-- What the task asks --
Across all the entries, tally the lines holding the word "take", and give the number by itself.

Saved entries
(* ===== verification/Grow.v ===== *)
(** * How a tree grows: the first entry, and the split of the root leaf

    SearchTree.v shows that [bplus_tree_put] implements a finite map as long as the
    shape of the tree stays the same.  Here the shape changes: the first insertion
    makes a leaf the root, and the insertion behind the middle of a full root leaf
    splits it and puts a non-leaf above the two halves.  Together they take a tree
    from its initialisation to two levels. *)

From S2P Require Import Prelude CMem Node Codec NodeCodec Heap Insert Delete LeafSpec Merkle Store Vo RangeQuery.
From S2P Require Import Reconstruct ReconstructSpec ReconstructRoot QuerySpec SearchTree.

(** ** Changes of links *)

(** A header with the same contents, and one that also has the same parent. *)
Definition hdr_same (h h' : bplus_node) : Prop := type h' = type h /\ count h' = count h /\ tids h' = tids h.

Definition hdr_kept (h h' : bplus_node) : Prop := hdr_same h h' /\ parent h' = parent h.

Definition node_kept (n n' : node) : Prop :=
  match n, n' with
  | Leaf a, Leaf b => exists h, b = on_lf_node (fun _ => h) a /\ hdr_kept (lf_node a) h
  | NonLeaf a, NonLeaf b => exists h, b = on_nl_node (fun _ => h) a /\ hdr_kept (nl_node a) h
  | _, _ => False
  end.

Definition onode_kept (o o' : option node) : Prop :=
  match o, o' with Some n, Some n' => node_kept n n' | None, None => True | _, _ => False end.

(** Two memories that differ in links only. *)
Record relinked (m m' : mem) : Prop := {
  rl_nodes l : onode_kept (nodes m !! l) (nodes m' !! l);
  rl_tree : exists hs, tree m' = set_tlist hs (tree m) /\ zlen hs = zlen (tlist (tree m));
  rl_next : next_loc m' = next_loc m;
  rl_tmem : tmem m' = tmem m
}.

Lemma node_kept_refl n : node_kept n n.
Proof. destruct n as [n|n]; eexists; (split; [|by split_and!]); by destruct n. Qed.

Lemma onode_kept_refl o : onode_kept o o.
Proof. destruct o; [apply node_kept_refl|done]. Qed.

Lemma onode_kept_trans o1 o2 o3 : onode_kept o1 o2 -> onode_kept o2 o3 -> onode_kept o1 o3.
Proof.
  destruct o1 as [[a|a]|], o2 as [[b|b]|], o3 as [[c|c]|]; try done; simpl; intros (h & -> & H1) (h' & -> & H2);
    exists h'; (split; [done|]); unfold hdr_kept, hdr_same in *; simpl in *; destruct_and!; split_and!; congruence.
Qed.

#[export] Instance relinked_preorder : PreOrder relinked.
Proof.
  split.
  - intros m. split; [intros; apply onode_kept_refl| |done|done]. exists (tlist (tree m)). split; [by destruct (tree m)|done].
  - intros m1 m2 m3 [H1 (hs & E1 & L1) N1 T1] [H2 (hs' & E2 & L2) N2 T2]. split; [|exists hs'|congruence|congruence].
    + intros l. by eapply onode_kept_trans.
    + rewrite E2, E1 in *. simpl in *. split; [done|congruence].
Qed.

(** A link that can be read and written. *)
Definition link_valid (m : mem) (r : linkref) : Prop :=
  match r with LHead lv => 0 <= lv < zlen (tlist (tree m)) | LNode l => is_Some (nodes m !! l) end.

Lemma relinked_valid m m' r : relinked m m' -> link_valid m r -> link_valid m' r.
Proof.
  intros [Hn (hs & Et & Hl) _ _]. destruct r as [lv|l]; simpl.
  - rewrite Et. simpl. by rewrite Hl.
  - intros [n Hl']. pose proof (Hn l) as Hk. rewrite Hl' in Hk. by destruct (nodes m' !! l).
Qed.

(** Every link leads to one that can be read and written. *)
Definition links_ok (m : mem) : Prop :=
  (forall lv k, aget (tlist (tree m)) lv = Some k -> link_valid m (next k)) /\
  (forall l n, nodes m !! l = Some n -> link_valid m (next (link (node_hdr n)))).

Definition relinked_ok (m m' : mem) : Prop := relinked m m' /\ links_ok m'.

Lemma set_link_relinked m l n k : nodes m !! l = Some n -> links_ok m -> link_valid m (next k) ->
  relinked_ok m (set_nodes (<[l := map_hdr (set_link k) n]> (nodes m)) m).
Proof.
  intros Hl [Hh Hn] Hk. assert (relinked m (set_nodes (<[l := map_hdr (set_link k) n]> (nodes m)) m)) as Hr.
  { split; simpl; [|exists (tlist (tree m)); split; [by destruct (tree m)|done]|done|done].
    intros l'. destruct (decide (l = l')) as [<-|Hne]; [|rewrite lookup_insert_ne by done; apply onode_kept_refl].
    rewrite lookup_insert_eq, Hl. simpl. destruct n as [n|n]; eexists; (split; [reflexivity|by split_and!]). }
  split; [done|]. split; simpl.
  - intros lv k' E. eapply relinked_valid; [done|]. by eapply Hh.
  - intros l' n' E. eapply relinked_valid; [done|]. apply lookup_insert_Some in E as [[<- <-]|[_ E]]; [|by eapply Hn].
    by destruct n.
Qed.

(** Writing a link. *)
Lemma store_link_relinked m r k : link_valid m r -> links_ok m -> link_valid m (next k) ->
  runs (store_link r k) m (fun _ m' => relinked_ok m m').
Proof.
  destruct r as [lv|l]; simpl.
  - intros Hlv [Hh Hn] Hk. apply runs_bind, runs_get_tree. eapply runs_bind, runs_lift; [by apply aset_Some|].
    apply runs_on_tree. set (m' := set_tree _ m). assert (relinked m m') as Hr.
    { split; simpl; [intros; apply onode_kept_refl|eexists; split; [done|]|done|done]. unfold zlen. by rewrite length_insert. }
    split; [done|]. split; simpl.
    + intros lv' k' [Hl E]%aget_Some. eapply relinked_valid; [done|].
      apply list_lookup_insert_Some in E as [(E & <- & _)|[_ E]]; [done|]. apply (Hh lv'), aget_Some. done.
    + intros l n E. eapply relinked_valid; [done|]. by eapply Hn.
  - intros [n Hn] Hok Hk. eapply runs_on_hdr; [done|]. by apply set_link_relinked.
Qed.

Lemma load_link_valid m r (Q : node_list_head -> mem -> Prop) : link_valid m r -> links_ok m ->
  (forall k, link_valid m (next k) -> Q k m) -> runs (load_link r) m Q.
Proof.
  destruct r as [lv|l]; simpl; intros Hv [Hh Hn] HQ.
  - apply runs_bind, runs_get_tree. destruct (aget_is_Some (tlist (tree m)) lv Hv) as [k Hk]. eapply runs_lift; [done|].
    by eapply HQ, Hh.
  - destruct Hv as [n Hl]. eapply runs_bind, runs_load_hdr; [done|]. apply runs_ret. by eapply HQ, Hn.
Qed.

Lemma put_next_relinked m r x : link_valid m r -> links_ok m -> link_valid m x ->
  runs (put_next r x) m (fun _ m' => relinked_ok m m').
Proof. intros Hv Hok Hx. apply runs_bind, load_link_valid; [done..|]. intros k _. by apply store_link_relinked. Qed.

Lemma put_prev_relinked m r x : link_valid m r -> links_ok m -> runs (put_prev r x) m (fun _ m' => relinked_ok m m').
Proof. intros Hv Hok. apply runs_bind, load_link_valid; [done..|]. intros k Hk. by apply store_link_relinked. Qed.

(** [list_add] puts a link behind another one. *)
Lemma list_add_relinked m r p : link_valid m r -> link_valid m p -> links_ok m ->
  runs (list_add r p) m (fun _ m' => relinked_ok m m').
Proof.
  intros Hr Hp Hok. apply runs_bind, load_link_valid; [done..|]. intros k Hk. unfold __list_add.
  eapply runs_bind, runs_wand; [by apply put_next_relinked|]. intros [] m1 [H1 O1].
  eapply runs_bind, runs_wand; [apply put_prev_relinked; [by eapply relinked_valid|done]|]. intros [] m2 [H2 O2].
  assert (relinked m m2) as H12 by by transitivity m1.
  eapply runs_bind, runs_wand; [apply put_prev_relinked; [by eapply relinked_valid|done]|]. intros [] m3 [H3 O3].
  assert (relinked m m3) as H13 by by transitivity m2.
  eapply runs_wand; [apply put_next_relinked; [by eapply relinked_valid|done|by eapply relinked_valid]|]. intros [] m4 [H4 O4].
  split; [by transitivity m3|done].
Qed.

(** ** Trees in relinked memory *)

Lemma holds_entries_hdr n h ks ds : holds_entries n ks ds -> hdr_same (lf_node n) h -> holds_entries (on_lf_node (fun _ => h) n) ks ds.
Proof.
  intros [[] Hc Hs Hk Ht] (Hty & Hco & Hti). split; try done; [|unfold entries in *; simpl; congruence].
  split; simpl; congruence || done.
Qed.

Lemma leaf_holds_hdr m m' n h es : leaf_holds m n es -> hdr_same (lf_node n) h -> tmem m' = tmem m ->
  leaf_holds m' (on_lf_node (fun _ => h) n) es.
Proof.
  intros (Hty & Hh & Ha) Hk Ht. pose proof Hk as (Hty' & _ & Hti). split_and!; [simpl; congruence|by apply holds_entries_hdr|].
  unfold tids_alloc. simpl. by rewrite Hti, Ht.
Qed.

Lemma node_holds_hdr n h ks ps : node_holds n ks ps -> hdr_same (nl_node n) h -> node_holds (on_nl_node (fun _ => h) n) ks ps.
Proof.
  intros (Hty & [] & Hc & Hk & Hs) (Hty' & Hco & Hti). split_and!; try done; [simpl; congruence| |unfold children in *; simpl; congruence].
  split; simpl; congruence || done.
Qed.

Lemma brep_relinked m m' t : relinked m m' -> brep m t -> brep m' t.
Proof.
  intros Hr. induction t as [l es|l ks ts IH] using btree_ind'; simpl.
  - intros (n & En & Hn). pose proof (rl_nodes _ _ Hr l) as Hk. rewrite En in Hk. destruct (nodes m' !! l) as [[b|b]|]; [done| |done].
    destruct Hk as (h & -> & Hh & _). eexists. split; [done|]. by eapply leaf_holds_hdr; [..|apply Hr].
  - intros [(n & En & Hn) Hts%all_Forall]. split.
    + pose proof (rl_nodes _ _ Hr l) as Hk. rewrite En in Hk. destruct (nodes m' !! l) as [[b|b]|]; [|done|done].
      destruct Hk as (h & -> & Hh & _). eexists. split; [done|]. by apply node_holds_hdr.
    + apply all_Forall, Forall_forall. intros t' Ht'. rewrite Forall_forall in IH, Hts. by apply IH, Hts.
Qed.

Lemma represents_relinked m m' t : relinked m m' -> represents m t -> represents m' t.
Proof.
  intros Hr [Hroot Hrep Hord Hnd Hh He]. destruct (rl_tree _ _ Hr) as (hs & Et & _).
  split; try done; [by rewrite Et|by eapply brep_relinked|by rewrite Et].
Qed.

(** ** Allocation of a leaf *)

Section Grow.
Context `{Malloc}.

(** What a new leaf is: links apart, nothing else of the memory has changed. *)
Record new_leaf (m m' : mem) (l : loc) (n : bplus_leaf) : Prop := {
  nw_loc : l = next_loc m;
  nw_next : next_loc m' = S (next_loc m);
  nw_nodes : nodes m' = <[l := Leaf n]> (nodes m);
  nw_tree : tree m' = tree m;
  nw_wf : leaf_wf n;
  nw_type : type (lf_node n) = BPLUS_TREE_LEAF;
  nw_parent : parent (lf_node n) = None;
  nw_link : next (link (lf_node n)) = LNode l;
  nw_tids : tids_alloc (tmem m') n;
  nw_cells p : is_Some (cells (tmem m) !! p) -> is_Some (cells (tmem m') !! p)
}.

(** The item pointers below [i] have cells. *)
Definition tids_below (tm : tidmem) (n : bplus_leaf) (i : Z) : Prop :=
  Forall (fun o => exists p, o = Some p /\ is_Some (cells tm !! p)) (take (Z.to_nat i) (tids (lf_node n))).
Definition key_print64_t (n : node) : option (list Z) :=
  if is_leaf (node_hdr n) then
    match n with
    | Leaf leaf =>
        do out <- print_keys (lf_key leaf) (entries leaf) (text "leaf:");
        do out <- for_range 0 (entries leaf) (fun i out =>
          do h <- aget (lf_childhash leaf) i;
          do s <- cstr h;
          Some (out ++ text " leaf: " ++ fmt_d (s32 i) ++ text ", hash: " ++ s)) (out ++ text " hash:");
        do s <- cstr (lf_node_hash leaf);
        Some (out ++ text " " ++ s ++ [10])
    | NonLeaf _ => None
    end
  else
    match n with
    | NonLeaf non_leaf =>
        do out <- print_keys (nl_key non_leaf) (children non_leaf - 1) (text "node:");
        do s <- cstr (nl_node_hash non_leaf);
        Some (out ++ text " hash:" ++ text " " ++ s ++ [10])
    | Leaf _ => None
    end.

(** The local variables of [bplus_tree_dump] and what was printed; [top] is an
    index into [nbl_stack], and [p_nbl] too. *)
Record dump_state := mkDump {
  d_node : option loc;
  d_level : Z;
  d_p_nbl : option Z;
  d_stack : list node_backlog;
  d_top : Z;
  d_out : list Z
}.

(** The columns in front of a node: bars where a node of the path has more
    children. *)
Definition draw (stack : list node_backlog) (level : Z) (out : list Z) : option (list Z) :=
  for_range 1 level (fun i out =>
    if i =? level - 1 then Some (out ++ text "+-------")
    else
      do e <- aget stack (i - 1);
      Some (out ++ match nb_node e with Some _ => text "|       " | None => text "        " end)) out.

(** The branch for a node. *)
Definition dump_node (m : mem) (l : loc) (s : dump_state) : option dump_state :=
  do sub_idx <- match d_p_nbl s with Some i => do e <- aget (d_stack s) i; Some (next_sub_idx e) | None => Some 0 end;
  do n <- nodes m !! l;
  do stack <- aset (d_stack s) (d_top s)
    (if is_leaf (node_hdr n) || (children_of n <=? sub_idx + 1) then mkBacklog None 0 else mkBacklog (Some l) (sub_idx + 1));
  let level := d_level s + 1 in
  do out <- (if sub_idx =? 0 then do out <- draw stack level (d_out s); do line <- key_print64_t n; Some (out ++ line)
             else Some (d_out s));
  do next <- (if is_leaf (node_hdr n) then Some None
              else match n with NonLeaf non_leaf => aget (sub_ptr non_leaf) sub_idx | Leaf _ => None end);
  Some (mkDump next level None stack (d_top s + 1) out).

Fixpoint dump_loop (fuel : nat) (m : mem) (s : dump_state) : option (list Z) :=
  match fuel with
  | O => None
  | S fuel' =>
      match d_node s with
      | Some l => do s <- dump_node m l s; dump_loop fuel' m s
      | None =>
          if d_top s =? 0 then Some (d_out s)
          else
            let top := d_top s - 1 in
            do e <- aget (d_stack s) top;
            dump_loop fuel' m (mkDump (nb_node e) (d_level s - 1) (Some top) (d_stack s) top (d_out s))
      end
  end.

-- Written answer --
2